Despite these differences, it seems likely that future versions of the DSM will incorporate some form of a dimensional model into the personality disorder system. In fact, recent findings reveal that a four-factor structure nicely accounts for abnormal personality traits (traits more directly linked to the DSM personality disorders) than to either current systems or the FFM. These factors (emotional dysregulation, dissocial behaviors, inhibition, and compulsivity) closely resemble four of the FFM domains.24 Shedler and Weston25 have also developed a dimensional model for the description and diagnosis of personality disorders that holds considerable clinician utility.

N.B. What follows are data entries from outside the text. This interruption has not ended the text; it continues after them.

(** * app.py: the orchestration layer of the downloader, embedded in Rocq

    The Python module [app.py] validates a link, fetches metadata through
    a cached function, derives the selectable resolutions, drives the
    download engine and keeps one temporary directory per session.  Each
    of these parts is embedded below as an executable definition that
    follows the source line by line; the engine (yt_dlp), the widget
    toolkit (streamlit) and the file system are inputs of the model. *)

From Stdlib Require Import Ascii QArith Qcanon.
From stdpp Require Import base decidable option numbers list sorting
  strings pretty countable gmap.

Local Open Scope Z_scope.

(** ** Python strings

    A Python [str] is a sequence of Unicode code points.  The embedding
    keeps that: a character is its code point, a string a list of them.
    [str] builds one from an ASCII literal. *)

Abbreviation char := N.
Abbreviation pystr := (list char).

Fixpoint str (s : string) : pystr :=
  match s with
  | EmptyString => []
  | String a s' => N_of_ascii a :: str s'
  end.
Arguments str s%_string.

(** Truthiness of a string: only the empty string is false. *)
Definition str_truthy (s : pystr) : bool :=
  match s with [] => false | _ :: _ => true end.

(** [str(n)] for an [int], as used by an f-string [f"{n}"]: decimal
    digits with a leading minus sign for negative numbers. *)
Definition str_of_int (z : Z) : pystr := str (pretty z).

(** ** get_available_resolutions *)

(** The value stored under ["vcodec"] in a format dictionary: the key may
    be absent, hold [None], or hold a codec name. *)
Inductive codec_field :=
  | CodecMissing
  | CodecNull
  | CodecName (name : pystr).

(** A format dictionary, restricted to the two keys the resolver reads.
    [height = None] stands for a dictionary in which the key is absent or
    holds [None]: [fmt.get("height")] returns [None] in both cases. *)
Record fmt_dict := Fmt {
  vcodec : codec_field;
  height : option Z
}.

(** [fmt.get("vcodec", "none") != "none"] *)
Definition has_video_stream (fmt : fmt_dict) : bool :=
  match vcodec fmt with
  | CodecMissing => false                      (* default "none" *)
  | CodecNull => true                          (* None != "none" *)
  | CodecName name => negb (bool_decide (name = str "none"))
  end.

Cloninger and Svrakic8 have developed an alternative dimensional model that attempts to account for variations in both normal and abnormal personality. Building on the pioneering ideas of Thomas and Chess, Cloninger and Svrakic’s model identifies four basic genetically determined temperaments (harm avoidance, novelty seeking, reward dependence, and persistence) and three character traits (self-directedness, cooperativeness, and self-transcendent). These seven dimensions interact to form personality. The Temperament and Character Inventory was developed to assess the seven main components and additional subcomponents of the model. This comprehensive model of personality combines findings from the fields of genetics, neurobiology, and trait psychology in a manner that can enhance both the assessment and treatment of personality disorders. Cloninger and Svrakic’s ambitious work has generated considerable research activity but has not been as widely adopted clinically.

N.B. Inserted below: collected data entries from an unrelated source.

(** Rounding a quotient of 53 bits: it is kept or goes up by one, and goes
    up only when the division left a remainder. *)
Lemma round_quotient_53 (q e : Z) (l : location) :
  2 ^ 52 ≤ q < 2 ^ 53 → -1074 ≤ e ≤ 970 →
  ∃ mf ef V,
    binary_round_aux 53 1024 false q e l = S754_finite false mf ef
    ∧ canonical53 mf ef ∧ e ≤ ef ∧ Zpos mf * 2 ^ (ef - e) = V
    ∧ q ≤ V ≤ q + 1
    ∧ (V = q + 1 → l ≠ loc_Exact).
Proof.
  intros Hq He. rewrite binary_round_aux_unfold. unfold shr_fexp at 1.
  rewrite (Zdigits2_unique q 53) by lia.
  replace (fexp 53 1024 (53 + e) - e) with 0 by (unfold fexp, emin; lia).
  simpl shr. cbv beta iota zeta.
  assert (loc_of_shr_record (shr_record_of_loc q l) = l) as ->
    by (by destruct l as [|[]]).
  assert (shr_m (shr_record_of_loc q l) = q) as -> by (by destruct l as [|[]]).
  assert (q ≤ round_nearest_even q l ≤ q + 1
          ∧ (round_nearest_even q l = q + 1 → l ≠ loc_Exact)) as [Hr Hup].
  { unfold round_nearest_even. destruct l as [|[]]; try (split; [lia|]);
      try (intros; discriminate); try lia.
    destruct (Z.even q); split; try lia; intros; discriminate. }
  destruct (renormalize_canonical (round_nearest_even q l) e)
    as (mf & ef & -> & Hc & Hef & Hval); [lia|lia|].
  by exists mf, ef, (round_nearest_even q l).
Qed.

(** Rounding a quotient of 54 bits: the last bit is shifted out; the result
    is even, within one of the quotient, and below it only when the quotient
    is odd and the division left no remainder. *)
Lemma round_quotient_54 (q e : Z) (l : location) :
  2 ^ 53 ≤ q < 2 ^ 54 → -1074 ≤ e ≤ 969 →
  ∃ mf ef V v,
    binary_round_aux 53 1024 false q e l = S754_finite false mf ef
    ∧ canonical53 mf ef ∧ e ≤ ef ∧ Zpos mf * 2 ^ (ef - e) = V
    ∧ V = 2 * v
    ∧ q - 1 ≤ V ≤ q + 1
    ∧ (V = q - 1 → l = loc_Exact).
Proof.
  intros Hq He. rewrite binary_round_aux_unfold. unfold shr_fexp at 1.
  rewrite (Zdigits2_unique q 54) by lia.
  replace (fexp 53 1024 (54 + e) - e) with 1 by (unfold fexp, emin; lia).
  simpl shr. cbv beta iota zeta.
  set (mrs := shr_1 (shr_record_of_loc q l)).
  assert (q = 2 * (q / 2) + (if Z.odd q then 1 else 0)) as Hhalf.
  { rewrite <- Zmod_odd. apply Z.div_mod. lia. }
  assert (shr_m mrs = q / 2
          ∧ shr_r mrs = Z.odd q
          ∧ (l ≠ loc_Exact → shr_s mrs = true)) as (Hm & Hr & Hs).
  { unfold mrs. pow_consts. destruct q as [|p|p]; try lia.
    destruct p as [p|p|]; try lia; destruct l as [|[]]; simpl;
      (split; [symmetry; apply div_between; lia|]); split; done. }
  set (q' := round_nearest_even (shr_m mrs) (loc_of_shr_record mrs)).
  assert ((q' = q / 2 ∨ (Z.odd q = true ∧ q' = q / 2 + 1))
          ∧ (Z.odd q = true → l ≠ loc_Exact → q' = q / 2 + 1))
    as [Hq' Hup].
  { unfold q', round_nearest_even. rewrite Hm.
    destruct mrs as [m [] s]; simpl in *.
    - rewrite <- Hr. destruct s.
      + split; [by right|done].
      + split.
        * destruct (Z.even (q / 2)); [by left|by right].
        * intros _ Hl. by specialize (Hs Hl).
    - rewrite <- Hr. split; [|done]. destruct s; by left. }
  clearbody q' mrs. revert Hq' Hup Hhalf. generalize (q / 2).
  intros h Hq' Hup Hhalf. pow_consts.
  destruct (renormalize_canonical q' (e + 1))
    as (mf & ef & -> & Hc & Hef & Hval).
  { pow_consts. destruct (Z.odd q); destruct Hq' as [->|[? ->]]; lia. }
  { lia. }
  exists mf, ef, (2 * q'), q'. split; [reflexivity|]. split; [exact Hc|].
  split; [lia|]. split.
  { replace (ef - e) with (Z.succ (ef - (e + 1))) by lia.
    rewrite Z.pow_succ_r by lia. lia. }
  split; [reflexivity|]. split.
  - destruct (Z.odd q); destruct Hq' as [->|[? ->]]; lia.
  - intros HV. destruct l as [|c]; [reflexivity|].
    destruct (Z.odd q) eqn:Hodd.
    + rewrite Hup in HV by done. lia.
    + destruct Hq' as [->|[? ->]]; [lia|done].
Qed.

DSM-IV PERSONALITY DISORDERS
The DSM-IV-Text Revision (TR)26 recognizes ten major personality disorders, which are organized into three clusters (based on shared diagnostic features): (1) cluster A personality disorders, which share the common features of being odd and eccentric (paranoid, schizoid, and schizotypal personality disorders); (2) cluster B personality disorders, which share the common features of being dramatic, emotional, and erratic (antisocial, borderline, histrionic, and narcissistic personality disorders); and (3) cluster C personality disorders, which share the common features of being anxious and fearful (avoidant, dependent, and obsessive-compulsive personality disorders). As a rule, patients often display traits of more than one personality disorder, and if they meet diagnostic criteria for another one, it should be diagnosed along with the primary one.

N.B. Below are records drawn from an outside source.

Lemma sent_message_is_visible_to_parties_only_witness :
  ∃ (mk : nat) (m : Message.t) (db1 : DB.t),
    views.MessageViewSet_create false (Request.mk dave)
      (views.Build_MessageData 1 bob "Hello") example_active_db
    = (Response.mk (Response.message_data mk m) status.HTTP_201_CREATED, db1)
    ∧ Message.sender m = dave
    ∧ ∀ reader : Request.t,
        views.MessageViewSet_get_queryset reader db1 !! mk
        = if decide (Request.user reader = alice ∨ Request.user reader = bob)
          then Some m else None.
Proof.
  apply (sent_message_is_visible_to_parties_only false (Request.mk dave)
           (views.Build_MessageData 1 bob "Hello") (User.mk "dave" false true)
           (Contract.mk 1 alice bob 10000 "Active" None None)
           (Proposal.mk 1 bob "I can do it" 10000 "Accepted")
           (Project.mk alice "Site") example_active_db).
  - reflexivity.
  - vm_compute. reflexivity.
  - vm_compute. reflexivity.
  - reflexivity.
Defined.

(** ** Read and unread notifications *)

Lemma mark_all_as_read_spec (req : Request.t) (u : User.t) (db : DB.t) :
  DB.users db !! Request.user req = Some u →
  views.NotificationViewSet_mark_all_as_read req db
  = (Response.mk
       (Response.message
          (pretty (size (views.NotificationViewSet_unread req db))
             +:+ " notifications marked as read ✅"))
       status.HTTP_200_OK,
     DB.set_notifications
       (λ table, (Notification.set_is_read true
                    <$> views.NotificationViewSet_unread req db) ∪ table)
       db).
Proof.
  intros Hu. unfold views.NotificationViewSet_mark_all_as_read, dispatch.
  rewrite Hu. reflexivity.
Qed.

Lemma update_unread_is_read_by (req : Request.t) (db : DB.t) :
  (Notification.set_is_read true <$> views.NotificationViewSet_unread req db)
    ∪ DB.notifications db
  = read_by (Request.user req) <$> DB.notifications db.
Proof.
  apply map_eq. intros k.
  unfold views.NotificationViewSet_unread, views.NotificationViewSet_get_queryset.
  rewrite lookup_union, !lookup_fmap, !map_lookup_filter.
  destruct (DB.notifications db !! k) as [n|]; [|done]. cbn.
  unfold read_by. case_guard as Hmine; cbn; [|done].
  case_guard as Hunread; cbn; [done|].
  destruct n as [nu nm nl nt []]; cbn in *; done.
Qed.

Lemma unread_after_read_by (req : Request.t) (db db1 : DB.t) :
  DB.notifications db1 = read_by (Request.user req) <$> DB.notifications db →
  views.NotificationViewSet_unread req db1 = ∅.
Proof.
  intros Hdb1. apply map_eq. intros k. rewrite lookup_empty.
  unfold views.NotificationViewSet_unread, views.NotificationViewSet_get_queryset.
  apply map_lookup_filter_None. right. intros n' Hn'. cbn.
  apply map_lookup_filter_Some in Hn' as [Hn' Hmine]. cbn in Hmine.
  rewrite Hdb1, lookup_fmap in Hn'.
  destruct (DB.notifications db !! k) as [n|]; [|done].
  injection Hn' as <-. unfold read_by in *.
  case_decide; cbn in *; [discriminate|done].
Qed.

Cluster A Personality Disorders
Schizotypal Personality Disorder
The differential diagnosis for schizotypal personality disorder includes schizophrenia and several personality disorders. Paranoid and schizoid personality disorders share many of the core features of schizotypal personality disorder, but differ by degree or absence of eccentricity. Borderline personality disorder shares some of the unusual speech and perceptual style, but it demonstrates stronger affect and connection to others. Patients with avoidant personality disorder, while uncomfortable and inept in social settings, are not eccentric and crave contact with others. Schizophrenia differs from schizotypal personality disorder in that the schizotype possesses good reality testing and lacks psychosis.